SUPPLIED RECORDS START

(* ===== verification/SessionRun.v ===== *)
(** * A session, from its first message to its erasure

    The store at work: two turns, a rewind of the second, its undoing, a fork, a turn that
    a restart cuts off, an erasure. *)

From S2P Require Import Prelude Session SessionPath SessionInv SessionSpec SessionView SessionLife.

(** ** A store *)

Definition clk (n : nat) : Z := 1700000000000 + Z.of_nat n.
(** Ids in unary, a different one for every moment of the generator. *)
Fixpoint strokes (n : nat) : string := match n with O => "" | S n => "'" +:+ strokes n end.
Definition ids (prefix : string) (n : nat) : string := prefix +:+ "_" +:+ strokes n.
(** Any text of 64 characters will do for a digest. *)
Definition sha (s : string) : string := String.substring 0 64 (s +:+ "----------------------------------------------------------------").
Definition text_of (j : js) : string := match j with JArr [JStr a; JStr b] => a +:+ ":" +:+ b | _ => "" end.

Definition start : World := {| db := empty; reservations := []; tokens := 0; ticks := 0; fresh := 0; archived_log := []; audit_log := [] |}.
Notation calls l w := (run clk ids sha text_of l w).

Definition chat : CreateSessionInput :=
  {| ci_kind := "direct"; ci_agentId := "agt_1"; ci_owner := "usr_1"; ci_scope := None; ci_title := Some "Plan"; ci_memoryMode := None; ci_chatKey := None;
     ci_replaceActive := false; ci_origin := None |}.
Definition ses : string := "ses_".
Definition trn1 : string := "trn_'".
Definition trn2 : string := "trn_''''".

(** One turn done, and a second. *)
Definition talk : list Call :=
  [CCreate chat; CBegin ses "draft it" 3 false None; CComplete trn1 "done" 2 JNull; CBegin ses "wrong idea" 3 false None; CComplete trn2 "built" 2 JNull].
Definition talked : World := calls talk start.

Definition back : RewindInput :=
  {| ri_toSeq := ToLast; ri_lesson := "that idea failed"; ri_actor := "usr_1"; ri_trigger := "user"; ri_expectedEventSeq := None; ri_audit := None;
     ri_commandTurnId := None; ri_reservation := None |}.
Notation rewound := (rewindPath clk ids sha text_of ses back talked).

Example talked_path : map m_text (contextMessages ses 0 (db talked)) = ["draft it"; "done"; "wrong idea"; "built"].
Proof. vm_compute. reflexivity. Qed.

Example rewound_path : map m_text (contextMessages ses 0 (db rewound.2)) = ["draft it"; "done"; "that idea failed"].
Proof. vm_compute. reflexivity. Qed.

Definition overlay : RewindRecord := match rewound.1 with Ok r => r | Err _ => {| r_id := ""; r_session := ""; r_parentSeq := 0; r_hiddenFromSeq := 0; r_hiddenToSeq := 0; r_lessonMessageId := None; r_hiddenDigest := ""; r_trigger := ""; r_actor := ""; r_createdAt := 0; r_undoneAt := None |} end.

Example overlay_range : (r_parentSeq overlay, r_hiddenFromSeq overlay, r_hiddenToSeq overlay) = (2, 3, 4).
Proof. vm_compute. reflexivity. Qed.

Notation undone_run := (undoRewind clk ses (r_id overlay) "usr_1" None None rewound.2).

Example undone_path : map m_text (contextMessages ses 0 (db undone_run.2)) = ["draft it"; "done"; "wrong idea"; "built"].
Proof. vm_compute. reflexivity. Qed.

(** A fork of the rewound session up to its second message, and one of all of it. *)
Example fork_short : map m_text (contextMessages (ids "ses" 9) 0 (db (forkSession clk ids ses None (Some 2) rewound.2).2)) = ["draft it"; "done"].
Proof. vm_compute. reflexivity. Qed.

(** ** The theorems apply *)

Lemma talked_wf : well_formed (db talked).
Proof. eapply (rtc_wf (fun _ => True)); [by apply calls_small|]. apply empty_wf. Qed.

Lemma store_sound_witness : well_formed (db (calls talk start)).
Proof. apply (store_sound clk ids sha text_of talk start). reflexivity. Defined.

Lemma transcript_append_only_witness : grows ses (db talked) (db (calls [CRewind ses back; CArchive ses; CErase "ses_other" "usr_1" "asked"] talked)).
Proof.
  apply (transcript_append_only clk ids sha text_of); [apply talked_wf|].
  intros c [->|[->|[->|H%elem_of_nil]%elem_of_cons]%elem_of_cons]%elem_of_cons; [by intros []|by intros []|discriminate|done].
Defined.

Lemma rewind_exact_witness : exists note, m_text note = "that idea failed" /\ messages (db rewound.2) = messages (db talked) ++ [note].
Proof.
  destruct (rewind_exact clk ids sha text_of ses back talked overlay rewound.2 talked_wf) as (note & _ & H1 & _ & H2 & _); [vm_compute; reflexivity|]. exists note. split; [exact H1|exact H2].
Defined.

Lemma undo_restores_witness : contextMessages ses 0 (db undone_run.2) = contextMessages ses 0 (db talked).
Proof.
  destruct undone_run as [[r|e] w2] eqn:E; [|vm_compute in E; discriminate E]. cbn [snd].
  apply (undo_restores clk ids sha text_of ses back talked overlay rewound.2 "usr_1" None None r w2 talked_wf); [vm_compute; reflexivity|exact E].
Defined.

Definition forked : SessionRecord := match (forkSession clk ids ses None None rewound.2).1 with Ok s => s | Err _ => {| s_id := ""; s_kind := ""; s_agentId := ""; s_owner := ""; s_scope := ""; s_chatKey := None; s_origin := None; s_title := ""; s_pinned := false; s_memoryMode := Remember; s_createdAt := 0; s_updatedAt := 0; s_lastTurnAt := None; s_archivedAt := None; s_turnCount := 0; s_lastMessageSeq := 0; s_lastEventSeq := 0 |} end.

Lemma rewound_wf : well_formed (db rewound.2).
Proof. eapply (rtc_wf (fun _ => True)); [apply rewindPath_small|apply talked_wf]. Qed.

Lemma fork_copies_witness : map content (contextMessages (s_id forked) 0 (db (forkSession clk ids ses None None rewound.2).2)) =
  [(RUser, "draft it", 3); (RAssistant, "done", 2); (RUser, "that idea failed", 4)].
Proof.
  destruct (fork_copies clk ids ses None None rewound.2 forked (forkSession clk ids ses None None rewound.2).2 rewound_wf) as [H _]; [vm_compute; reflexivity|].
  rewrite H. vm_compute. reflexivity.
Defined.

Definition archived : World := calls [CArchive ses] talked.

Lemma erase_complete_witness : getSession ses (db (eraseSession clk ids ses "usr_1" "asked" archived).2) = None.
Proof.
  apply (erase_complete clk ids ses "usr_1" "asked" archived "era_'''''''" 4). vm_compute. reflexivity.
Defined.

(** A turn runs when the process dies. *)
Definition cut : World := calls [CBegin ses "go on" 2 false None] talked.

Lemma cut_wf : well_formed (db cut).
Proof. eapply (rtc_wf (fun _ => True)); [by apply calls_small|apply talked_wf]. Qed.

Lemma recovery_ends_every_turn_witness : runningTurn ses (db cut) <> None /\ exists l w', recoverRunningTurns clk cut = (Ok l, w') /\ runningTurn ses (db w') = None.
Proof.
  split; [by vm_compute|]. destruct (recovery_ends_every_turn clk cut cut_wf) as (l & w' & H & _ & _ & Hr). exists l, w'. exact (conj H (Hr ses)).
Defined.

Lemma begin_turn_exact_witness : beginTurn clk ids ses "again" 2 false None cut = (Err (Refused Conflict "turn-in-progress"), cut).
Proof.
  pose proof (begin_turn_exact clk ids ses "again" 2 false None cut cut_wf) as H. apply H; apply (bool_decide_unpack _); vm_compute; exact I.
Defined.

SUPPLIED RECORDS END
SUPPLIED RECORDS START

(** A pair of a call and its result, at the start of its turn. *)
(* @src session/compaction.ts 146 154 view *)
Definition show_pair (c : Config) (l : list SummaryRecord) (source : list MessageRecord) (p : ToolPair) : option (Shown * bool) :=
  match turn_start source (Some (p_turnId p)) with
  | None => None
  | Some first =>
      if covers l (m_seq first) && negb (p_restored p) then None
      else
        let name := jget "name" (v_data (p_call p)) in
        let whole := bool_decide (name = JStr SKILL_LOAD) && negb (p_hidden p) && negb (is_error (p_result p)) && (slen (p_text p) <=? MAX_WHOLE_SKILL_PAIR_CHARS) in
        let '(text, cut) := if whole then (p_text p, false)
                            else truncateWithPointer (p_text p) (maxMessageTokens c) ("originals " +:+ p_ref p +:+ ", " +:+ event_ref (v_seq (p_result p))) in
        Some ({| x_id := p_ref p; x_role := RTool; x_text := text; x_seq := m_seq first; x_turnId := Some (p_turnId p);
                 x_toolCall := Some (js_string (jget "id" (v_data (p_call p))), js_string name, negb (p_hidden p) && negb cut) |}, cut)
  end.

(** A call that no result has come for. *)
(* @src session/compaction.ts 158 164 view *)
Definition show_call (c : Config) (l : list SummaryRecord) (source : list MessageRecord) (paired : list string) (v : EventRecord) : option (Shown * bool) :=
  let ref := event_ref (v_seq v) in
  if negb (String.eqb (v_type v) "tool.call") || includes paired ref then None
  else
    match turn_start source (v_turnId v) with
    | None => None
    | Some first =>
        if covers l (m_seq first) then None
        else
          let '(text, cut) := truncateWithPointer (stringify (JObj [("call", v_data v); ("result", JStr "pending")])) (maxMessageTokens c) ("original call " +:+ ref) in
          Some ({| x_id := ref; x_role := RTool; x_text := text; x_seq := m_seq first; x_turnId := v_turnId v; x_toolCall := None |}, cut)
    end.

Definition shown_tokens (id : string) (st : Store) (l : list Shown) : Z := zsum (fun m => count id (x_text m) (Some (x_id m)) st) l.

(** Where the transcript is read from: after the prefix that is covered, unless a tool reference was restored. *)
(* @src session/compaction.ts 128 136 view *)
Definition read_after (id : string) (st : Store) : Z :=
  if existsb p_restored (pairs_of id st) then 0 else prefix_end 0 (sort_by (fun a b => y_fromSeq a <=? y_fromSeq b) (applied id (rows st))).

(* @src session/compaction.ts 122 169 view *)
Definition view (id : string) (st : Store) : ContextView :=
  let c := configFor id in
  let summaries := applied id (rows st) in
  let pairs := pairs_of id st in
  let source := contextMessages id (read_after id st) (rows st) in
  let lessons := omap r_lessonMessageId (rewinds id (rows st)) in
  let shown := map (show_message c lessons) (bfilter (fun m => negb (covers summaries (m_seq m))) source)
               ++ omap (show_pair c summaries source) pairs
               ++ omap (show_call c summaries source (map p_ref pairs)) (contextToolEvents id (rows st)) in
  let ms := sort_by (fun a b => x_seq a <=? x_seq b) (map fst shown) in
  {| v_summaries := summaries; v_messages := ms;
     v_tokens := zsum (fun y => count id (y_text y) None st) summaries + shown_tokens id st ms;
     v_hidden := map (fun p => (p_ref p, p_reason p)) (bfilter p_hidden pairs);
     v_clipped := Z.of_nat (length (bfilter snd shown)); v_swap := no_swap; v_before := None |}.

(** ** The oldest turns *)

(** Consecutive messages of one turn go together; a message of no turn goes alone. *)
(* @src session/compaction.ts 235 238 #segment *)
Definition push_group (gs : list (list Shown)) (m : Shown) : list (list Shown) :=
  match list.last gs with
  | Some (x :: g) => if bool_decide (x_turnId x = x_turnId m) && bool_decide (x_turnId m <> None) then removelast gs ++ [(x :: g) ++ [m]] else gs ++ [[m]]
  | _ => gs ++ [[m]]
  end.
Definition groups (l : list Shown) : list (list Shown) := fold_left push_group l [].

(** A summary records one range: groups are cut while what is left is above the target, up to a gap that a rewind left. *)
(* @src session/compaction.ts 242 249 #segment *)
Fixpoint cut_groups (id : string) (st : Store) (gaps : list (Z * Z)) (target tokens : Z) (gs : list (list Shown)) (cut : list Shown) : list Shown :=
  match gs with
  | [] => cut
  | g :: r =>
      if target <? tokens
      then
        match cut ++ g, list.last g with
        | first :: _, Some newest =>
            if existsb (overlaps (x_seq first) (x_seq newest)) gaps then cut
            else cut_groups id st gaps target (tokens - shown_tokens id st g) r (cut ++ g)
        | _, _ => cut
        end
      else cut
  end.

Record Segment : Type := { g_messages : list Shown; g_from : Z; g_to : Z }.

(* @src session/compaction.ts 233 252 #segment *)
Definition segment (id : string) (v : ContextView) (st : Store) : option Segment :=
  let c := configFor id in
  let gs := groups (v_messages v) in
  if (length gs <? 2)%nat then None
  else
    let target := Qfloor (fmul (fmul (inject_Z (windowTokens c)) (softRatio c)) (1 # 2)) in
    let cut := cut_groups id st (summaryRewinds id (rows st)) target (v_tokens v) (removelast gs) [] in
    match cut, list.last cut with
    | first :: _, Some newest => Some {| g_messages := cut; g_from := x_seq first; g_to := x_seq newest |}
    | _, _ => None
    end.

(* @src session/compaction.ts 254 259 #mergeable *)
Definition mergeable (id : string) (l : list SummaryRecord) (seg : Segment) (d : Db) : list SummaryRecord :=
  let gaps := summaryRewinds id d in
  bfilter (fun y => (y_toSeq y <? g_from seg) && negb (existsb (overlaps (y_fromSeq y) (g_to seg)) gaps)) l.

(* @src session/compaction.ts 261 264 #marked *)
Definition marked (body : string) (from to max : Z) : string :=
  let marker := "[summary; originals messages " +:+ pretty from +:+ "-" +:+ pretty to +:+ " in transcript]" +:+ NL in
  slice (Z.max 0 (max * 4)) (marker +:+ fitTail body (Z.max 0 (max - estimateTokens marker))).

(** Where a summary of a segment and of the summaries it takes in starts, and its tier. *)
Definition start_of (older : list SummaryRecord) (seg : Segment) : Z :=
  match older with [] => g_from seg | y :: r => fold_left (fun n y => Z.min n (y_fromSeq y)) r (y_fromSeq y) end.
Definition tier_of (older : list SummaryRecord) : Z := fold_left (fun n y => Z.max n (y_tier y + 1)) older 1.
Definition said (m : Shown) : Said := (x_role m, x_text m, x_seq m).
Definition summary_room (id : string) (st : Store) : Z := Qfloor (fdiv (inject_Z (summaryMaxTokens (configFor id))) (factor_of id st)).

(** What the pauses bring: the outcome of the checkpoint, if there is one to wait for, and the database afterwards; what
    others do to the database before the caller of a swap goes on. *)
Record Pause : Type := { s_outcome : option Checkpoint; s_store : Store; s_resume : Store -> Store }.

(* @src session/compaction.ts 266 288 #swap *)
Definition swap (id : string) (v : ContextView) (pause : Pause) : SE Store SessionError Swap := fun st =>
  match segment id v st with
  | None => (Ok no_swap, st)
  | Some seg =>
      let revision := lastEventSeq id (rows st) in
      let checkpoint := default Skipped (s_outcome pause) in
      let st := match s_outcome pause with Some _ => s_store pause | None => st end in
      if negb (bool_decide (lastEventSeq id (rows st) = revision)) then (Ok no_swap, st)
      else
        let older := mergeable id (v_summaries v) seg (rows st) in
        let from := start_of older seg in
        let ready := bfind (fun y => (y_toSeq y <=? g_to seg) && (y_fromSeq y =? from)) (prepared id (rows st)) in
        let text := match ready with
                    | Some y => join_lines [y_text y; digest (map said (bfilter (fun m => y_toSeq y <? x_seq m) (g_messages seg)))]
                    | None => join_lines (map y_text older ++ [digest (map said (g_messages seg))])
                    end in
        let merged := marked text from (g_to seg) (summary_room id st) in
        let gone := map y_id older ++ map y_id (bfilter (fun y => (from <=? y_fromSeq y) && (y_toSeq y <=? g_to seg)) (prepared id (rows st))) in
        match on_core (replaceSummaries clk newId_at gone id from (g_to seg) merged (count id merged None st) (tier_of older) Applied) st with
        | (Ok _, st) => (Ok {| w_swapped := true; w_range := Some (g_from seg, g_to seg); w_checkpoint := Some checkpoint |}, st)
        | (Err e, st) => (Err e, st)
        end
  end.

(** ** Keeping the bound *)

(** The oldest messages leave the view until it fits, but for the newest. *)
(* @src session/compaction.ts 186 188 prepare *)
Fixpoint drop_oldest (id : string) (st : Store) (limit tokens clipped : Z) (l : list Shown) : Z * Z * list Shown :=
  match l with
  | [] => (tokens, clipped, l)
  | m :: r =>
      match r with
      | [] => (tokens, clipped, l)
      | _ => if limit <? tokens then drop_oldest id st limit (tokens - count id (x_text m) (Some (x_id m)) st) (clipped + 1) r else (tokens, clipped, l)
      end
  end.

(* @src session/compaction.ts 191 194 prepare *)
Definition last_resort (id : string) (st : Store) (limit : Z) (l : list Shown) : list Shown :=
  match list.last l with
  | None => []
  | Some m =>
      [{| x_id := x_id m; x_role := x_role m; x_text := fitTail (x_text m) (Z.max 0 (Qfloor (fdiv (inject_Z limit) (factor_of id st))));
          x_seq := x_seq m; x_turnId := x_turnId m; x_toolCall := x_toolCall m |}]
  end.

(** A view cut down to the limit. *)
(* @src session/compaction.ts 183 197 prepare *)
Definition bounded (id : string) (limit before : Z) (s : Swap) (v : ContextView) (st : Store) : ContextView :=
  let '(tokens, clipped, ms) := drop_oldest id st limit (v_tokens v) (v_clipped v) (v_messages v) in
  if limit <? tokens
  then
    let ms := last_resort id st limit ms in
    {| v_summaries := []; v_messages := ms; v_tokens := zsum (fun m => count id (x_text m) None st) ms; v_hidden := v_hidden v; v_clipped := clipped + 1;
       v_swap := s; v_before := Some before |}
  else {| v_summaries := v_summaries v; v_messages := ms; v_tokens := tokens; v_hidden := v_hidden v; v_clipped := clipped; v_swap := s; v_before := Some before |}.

SUPPLIED RECORDS END

*WHAT THE TASK REQUIRES:* Set down, exactly as they stand above, the lines starting with the line with "Notation undone_run := (undoRewind" and going on through the line with "apply (transcript_append_only clk", and no others.

*RESPONSE AREA:*
Notation undone_run := (undoRewind clk ses (r_id overlay) "usr_1" None None rewound.2).

Example undone_path : map m_text (contextMessages ses 0 (db undone_run.2)) = ["draft it"; "done"; "wrong idea"; "built"].
Proof. vm_compute. reflexivity. Qed.

(** A fork of the rewound session up to its second message, and one of all of it. *)
Example fork_short : map m_text (contextMessages (ids "ses" 9) 0 (db (forkSession clk ids ses None (Some 2) rewound.2).2)) = ["draft it"; "done"].
Proof. vm_compute. reflexivity. Qed.

(** ** The theorems apply *)

Lemma talked_wf : well_formed (db talked).
Proof. eapply (rtc_wf (fun _ => True)); [by apply calls_small|]. apply empty_wf. Qed.

Lemma store_sound_witness : well_formed (db (calls talk start)).
Proof. apply (store_sound clk ids sha text_of talk start). reflexivity. Defined.

Lemma transcript_append_only_witness : grows ses (db talked) (db (calls [CRewind ses back; CArchive ses; CErase "ses_other" "usr_1" "asked"] talked)).
Proof.
  apply (transcript_append_only clk ids sha text_of); [apply talked_wf|].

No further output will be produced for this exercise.